Mark Cuban is one of my favorite person in sports. I'm not a fan of his team, the Dallas Mavericks, but I appreciate when an owner is enthusiastically involved, strives to assemble a winning team and takes care of his team's fans. Needless to say, I'm disappointed that Cuban has been charged with insider trading.
Perhaps, this is the reason why Cuban has been denied the chance to purchase another team, like the Cubs.
A couple of other random stories. The first one is sadly hilarious; Virtual affair leads to real divorce.
Amy Taylor filed for divorce when she discovered her
husband cheating in Second Life - an online community where players
adopt personas and mingle with others.
"I caught him cuddling a woman on a sofa in the game," Taylor told the South West News Service.
"It
looked really affectionate. He confessed he'd been talking to this
woman player in America for one or two weeks, and said our marriage was
over and he didn't love me any more."
I don't have anything else to say about this except, WOW.
A couple weeks back, I was having a conversation with a few friends about the chances that we'd ever see a woman in Major League Baseball. We came to the conclusion that it wouldn't be a problem as long as the woman was equally skilled as her male-counterparts. Also, we figured the following positions would be the most-likely for a female to break into the bigs.

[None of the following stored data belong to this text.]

(* ===== verification/Answered.v ===== *)
(** What a client sees of a failure: the errors the handlers can raise, that a
    request never hangs, and AllExceptionsFilter. *)
From S2P Require Import Prelude JsLib Crypto Json Schema Effects Platform Config Messaging Tokens Revocation Users Sessions Access Billing Auth AuthController Instances Guards Subscriptions LeadFinderBilling Webhooks Apollo Taxonomy Leads ApolloSearch Dto MailTemplate MailWorkers Campaign ResendWebhook Outreach Admin AdminController Controllers Api Service Fixtures Gate.
Import Guards.

(** ** AllExceptionsFilter (common/filters/all-exceptions.filter.ts) *)
Module ErrorFilter.
(** [string | string[]] *)
Inductive message := One (s : string) | Many (l : list string).
(** [getResponse()] of an HttpException. *)
Inductive nest_response := Text (s : string) | Fields (m : option message) (error : option string).
Record http_exception := HttpException {
  he_status : Z; he_name : string; he_message : string; he_response : nest_response
}.
(** What was thrown: an HttpException, another Error, anything else. *)
Inductive exception := IsHttp (e : http_exception) | IsError (stack : string) | IsOther (printed : string).
(** What the filter reads of the request. *)
Record exchange := Exchange {
  ex_requestId : option string; ex_method : string; ex_originalUrl : option string; ex_url : string
}.
(** [ErrorResponseBody]; the status and the x-request-id header repeat two of its fields. *)
Record body := Body_ {
  b_statusCode : Z; b_error : string; b_message : message; b_path : string; b_timestamp : string; b_requestId : string
}.
Inductive log_line := Unhandled (text detail : string) | ServerError (text : string) (m : message).

Definition resolveBody (e : exception) : string * message :=
  match e with
  | IsHttp h =>
      match he_response h with
      | Text s => (he_name h, One s)
      | Fields m error => (error ifnull he_name h, m ifnull One (he_message h))
      end
  | _ => ("Internal Server Error", One "Something went wrong. Please try again later.")
  end.
Definition status_of (e : exception) : Z := match e with IsHttp h => he_status h | _ => 500 end.
Definition catch_ `{Entropy} (e : exception) (x : exchange) : M (body * list log_line) :=
  requestId ← match truthy (ex_requestId x) with Some id => mret id | None => random_uuid end;
  now ← date_now;
  let b := Body_ (status_of e) (resolveBody e).1 (resolveBody e).2 (ex_originalUrl x ifnull ex_url x)
             (Date.toISOString now) requestId in
  mret (b, match e with
           | IsHttp h =>
               if 500 <=? he_status h
               then [ServerError ("[" +:+ requestId +:+ "] " +:+ ex_method x +:+ " " +:+ b_path b +:+ " -> " +:+
                                  pretty (he_status h)) (b_message b)]
               else []
           | IsError detail | IsOther detail =>
               [Unhandled ("[" +:+ requestId +:+ "] Unhandled exception on " +:+ ex_method x +:+ " " +:+ b_path b) detail]
           end).

(** Nest's exception classes, by status and message, and the stack of other errors. *)
Class Nest := { nest_http : Z → string → http_exception; error_stack : exn → string }.
(** Documented of the built-in classes: the status is the one of the class, the
    response an object with the message and the reason phrase. *)
Definition nest_documented `(Nest) : Prop :=
  ∀ s m, he_status (nest_http s m) = s ∧ ∃ reason, he_response (nest_http s m) = Fields (Some (One m)) (Some reason).
Definition exception_of `{Nest} (e : exn) : exception :=
  match e with Http s m => IsHttp (nest_http s m) | _ => IsError (error_stack e) end.

(** The exchange, whole: an answer, an error body, or a connection left open. *)
Inductive outcome (A : Type) :=
| Success (a : A) (cookies : list cookie_op)
| Failure (b : body) (cookies : list cookie_op) (logs : list log_line)
| Hanging.
Arguments Success {A} a cookies.
Arguments Failure {A} b cookies logs.
Arguments Hanging {A}.
Definition respond `{Entropy, Nest} {A} (handler : C A) (x : exchange) (w : world) : outcome A * world :=
  match handler [] w with
  | ((Ok a, ck), w') => (Success a ck, w')
  | ((Err NeverSettles, ck), w') => (Hanging, w')
  | ((Err e, ck), w') =>
      match catch_ (exception_of e) x w' with
      | (Ok (b, logs), w'') => (Failure b ck logs, w'')
      | (Err _, w'') => (Hanging, w'')
      end
  end.

(** The filter answers, with the caller's request id when it gave one, and
    touches no table. *)
Lemma catch_run `{Entropy} e x w :
  ∃ b logs w', catch_ e x w = (Ok (b, logs), w') ∧ w_db w' = w_db w ∧ b_statusCode b = status_of e ∧
    (b_error b, b_message b) = resolveBody e ∧ b_path b = ex_originalUrl x ifnull ex_url x ∧
    (∀ id, ex_requestId x = Some id → Str.nonempty id = true → b_requestId b = id).
Proof.
  unfold catch_. rewrite run_bind. destruct (ex_requestId x) as [id|]; cbn [truthy].
  - destruct (Str.nonempty id) eqn:E; cbn; do 3 eexists; (split; [reflexivity|]); cbn;
      split_and!; try done; [by destruct (resolveBody e)|by intros ? [= <-] _| |].
    + by destruct (resolveBody e).
    + intros ? [= <-]. congruence.
  - cbn. do 3 eexists. split; [reflexivity|]. cbn. split_and!; try done. by destruct (resolveBody e).
Qed.
(** What the client sees of an error that is no HttpException does not depend on it. *)
Lemma catch_hides `{Entropy} e1 e2 x w :
  (∀ h, e1 ≠ IsHttp h) → (∀ h, e2 ≠ IsHttp h) →
  fst <$> (match (catch_ e1 x w).1 with Ok r => Some r | Err _ => None end) =
  fst <$> (match (catch_ e2 x w).1 with Ok r => Some r | Err _ => None end).
Proof.
  intros H1 H2. unfold catch_. rewrite !run_bind.
  destruct e1 as [h| |]; [by destruct (H1 h)|..]; (destruct e2 as [h| |]; [by destruct (H2 h)|..]);
    by destruct (truthy (ex_requestId x)).
Qed.
End ErrorFilter.
Import ErrorFilter.

Module Answered.
(** The statuses the services throw. *)
Definition statuses : list Z := [400; 401; 403; 404; 409; 503].
(** An error the filter turns into an answer. *)
Definition ordinary (e : exn) : Prop :=
  match e with Http s _ => s ∈ statuses | NeverSettles => False | _ => True end.

(** ** Errors, through the monad *)
(** [up]: Redis answers throughout. *)
Section raises.
Context (up : bool).
Definition alive (w : world) : Prop := up = true → w_redis_up w = true.
Definition raises {A} (m : M A) : Prop :=
  ∀ w, alive w → alive (m w).2 ∧ ∀ e, (m w).1 = Err e → ordinary e.
Lemma raises_ret {A} (a : A) : raises (mret a).
Proof. intros w Hw. split; [done|]. by intros e [=]. Qed.
Lemma raises_gets {A} (f : world → A) : raises (gets f).
Proof. intros w Hw. split; [done|]. by intros e [=]. Qed.
Lemma raises_throw {A} e : ordinary e → raises (throw (A := A) e).
Proof. intros He w Hw. split; [done|]. by intros e' [= <-]. Qed.
Lemma raises_bind {A B} (m : M A) (k : A → M B) : raises m → (∀ a, raises (k a)) → raises (m ≫= k).
Proof.
  intros Hm Hk w Hw. rewrite run_bind. destruct (Hm w Hw) as [Hw1 He].
  destruct (m w) as [[a|e] w1]; [by apply Hk|]. split; [done|]. intros e' [= <-]. by apply He.
Qed.
Lemma raises_try {A} (m : M A) h : raises m → (∀ e, ordinary e → raises (h e)) → raises (try_catch m h).
Proof.
  intros Hm Hh w Hw. unfold try_catch. destruct (Hm w Hw) as [Hw1 He].
  destruct (m w) as [[a|e] w1]; [split; [done|by intros e [=]]|]. apply Hh; [by apply He|done].
Qed.
Lemma raises_transaction {A} (m : M A) : raises m → raises (transaction m).
Proof.
  intros Hm w Hw. unfold transaction. destruct (Hm w Hw) as [Hw1 He].
  destruct (m w) as [[a|e] w1]; (split; [done|]); [by intros e [=]|exact He].
Qed.
Lemma raises_when b m : raises m → raises (when b m).
Proof. intros Hm. destruct b; [done|apply raises_ret]. Qed.
Lemma raises_for_each {A} (l : list A) f : (∀ x, raises (f x)) → raises (for_each l f).
Proof. intros Hf. induction l; cbn; [apply raises_ret|by apply raises_bind]. Qed.
Lemma raises_fold_each {A S} (l : list A) (f : S → A → M S) s : (∀ s x, raises (f s x)) → raises (fold_each l f s).
Proof. intros Hf. revert s. induction l; intros s; cbn; [apply raises_ret|by apply raises_bind]. Qed.

(** A step that keeps Redis as it is and fails only as Prisma or JavaScript does. *)
Lemma raises_step {A} (m : M A) :
  respects (same w_redis_up) m → (∀ w e, (m w).1 = Err e → ordinary e) → raises m.
Proof.
  intros Hm He w Hw. split; [|by apply He]. intros Hup. specialize (Hm w). unfold same in Hm. rewrite Hm. by apply Hw.
Qed.
Section tables.
Context {X : Type} (T : table X).
Lemma raises_db_create k r : raises (db_create T k r).
Proof. apply raises_step; [frame_tac|]. intros w e. unfold db_create. cbv zeta. repeat case_match; by intros [= <-]. Qed.
Lemma raises_db_update k f : raises (db_update T k f).
Proof. apply raises_step; [frame_tac|]. intros w e. unfold db_update. cbv zeta. repeat case_match; by intros [= <-]. Qed.
Lemma raises_db_update_fk k f : raises (db_update_fk T k f).
Proof.
  apply raises_step; [frame_tac|]. intros w e. unfold db_update_fk, db_update. cbv zeta. repeat case_match; by intros [= <-].
Qed.
Lemma raises_db_update_indexed k f : raises (db_update_indexed T k f).
Proof. apply raises_step; [frame_tac|]. intros w e. unfold db_update_indexed. cbv zeta. repeat case_match; by intros [= <-]. Qed.
Lemma raises_db_update_many P f : raises (db_update_many T P f).
Proof. apply raises_step; [frame_tac|]. by intros w e [=]. Qed.
Lemma raises_db_update_many_indexed P f : raises (db_update_many_indexed T P f).
Proof.
  apply raises_step; [frame_tac|]. intros w e. unfold db_update_many_indexed. cbv zeta. case_match; by intros [= <-].
Qed.
Lemma raises_db_delete k : raises (db_delete T k).
Proof. apply raises_step; [frame_tac|]. intros w e. unfold db_delete. cbv zeta. case_match; by intros [= <-]. Qed.
End tables.
Lemma raises_draw : raises draw.
Proof. apply raises_step; [frame_tac|]. by intros w e [=]. Qed.
Lemma raises_incr k : raises (redis_incr k).
Proof. apply raises_step; [frame_tac|]. intros w e. unfold redis_incr, redis_guard. case_match; by intros [= <-]. Qed.
Lemma raises_record e : raises (Audit.record e).
Proof. apply raises_step; [frame_tac|]. intros w e'. unfold Audit.record. case_match; by intros [= <-]. Qed.
Lemma raises_enqueue name data : raises (Email.enqueue name data).
Proof. apply raises_step; [frame_tac|]. intros w e. by rewrite Email.enqueue_run. Qed.
Lemma raises_enqueueBulk js : raises (Email.enqueueBulk js).
Proof. apply raises_step; [frame_tac|]. intros w e. by rewrite Email.enqueueBulk_run. Qed.
Lemma raises_redis {A} (m : M A) : raises m → raises (redis_guard m).
Proof. intros Hm w Hw. unfold redis_guard. case_match; [by apply Hm|]. split; [done|]. by intros e [= <-]. Qed.
Lemma raises_modify f : (∀ w, w_redis_up (f w) = w_redis_up w) → raises (modify f).
Proof. intros Hf. apply raises_step; [|by intros w e [=]]. intros w. apply Hf. Qed.
(** A bounded wait for a queue. *)
Lemma raises_timeout f ms : (∀ w, w_redis_up (f w) = w_redis_up w) → raises (withTimeout (queue_push f) ms).
Proof.
  intros Hf w Hw. unfold withTimeout, queue_push. destruct (w_redis_up w) eqn:E; cbn.
  - split; [intros _; by rewrite Hf|by intros e [=]].
  - split; [intros H; by specialize (Hw H); congruence|]. by intros e [= <-].
Qed.
(** An unbounded one, while Redis answers. *)
Lemma raises_push f : up = true → (∀ w, w_redis_up (f w) = w_redis_up w) → raises (queue_push f).
Proof.
  intros Hup Hf w Hw. unfold queue_push. rewrite (Hw Hup). split; [intros _; cbn; by rewrite Hf, (Hw Hup)|by intros e [=]].
Qed.
End raises.

(** ** The third parties reject with errors of their own *)
Definition rejects {A} (r : res A) : Prop := ∀ e, r = Err e → ∃ m, e = JsError m.
Record rejecting `{StripeApi, ClaudeApi, Totp} : Prop := Rejecting {
  rj_customer : ∀ h, rejects (stripe_customer_id h);
  rj_session : ∀ h, rejects (stripe_session_url h);
  rj_portal : ∀ h, rejects (stripe_portal_url h);
  rj_ack : ∀ h, rejects (stripe_ack h);
  rj_retrieve : ∀ h id, rejects (stripe_retrieve h id);
  rj_claude : ∀ n s, rejects (claude_create n s);
  rj_totp : ∀ secret code now, rejects (totp_verify secret code now);
  rj_qr : ∀ uri, rejects (qr_dataURL uri)
}.
Lemma rejects_ordinary {A} (r : res A) e : rejects r → r = Err e → ordinary e.
Proof. intros Hr He. destruct (Hr e He) as [m ->]. done. Qed.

- Relief pitcher- Minimal arm stress, adjustable workload
- Second baseman- Short throw, relies on quickness instead of strength, contact hitter
- Super utility player- Defensive ability, pinch runner, contact hitter
I bring this up today because the first steps have been taken as a Japanese professional baseball league drafted 16-year-old Eri Yoshida. Yoshida will be the first female to ever play pro-ball alongside men in Japan.
It turns out that we overlooked a very obvious position: a knuckleball starting pitcher.
Yoshida, 155 centimetres (five feet) tall and weighing 52 kilograms
(114 pounds), says she wants to follow in the footsteps of the great
Boston Red Sox knuckleballer Tim Wakefield.
A female professional baseball federation existed for a few years in the 1950s, but Yoshida will become Japan's first-ever woman to play alongside professional male players.
As a Red Sox fan, I'm ashamed that I didn't think of this, as Tim Wakefield (the longest tenured current Red Sox player) is the perfect model of a successful pitcher who got by without overwhelming power and instead perfected a single, career-making pitch.
We are still ways a way from having a woman player in the Majors, but this is a positive step forward. I think that it will happen within the next 30 years.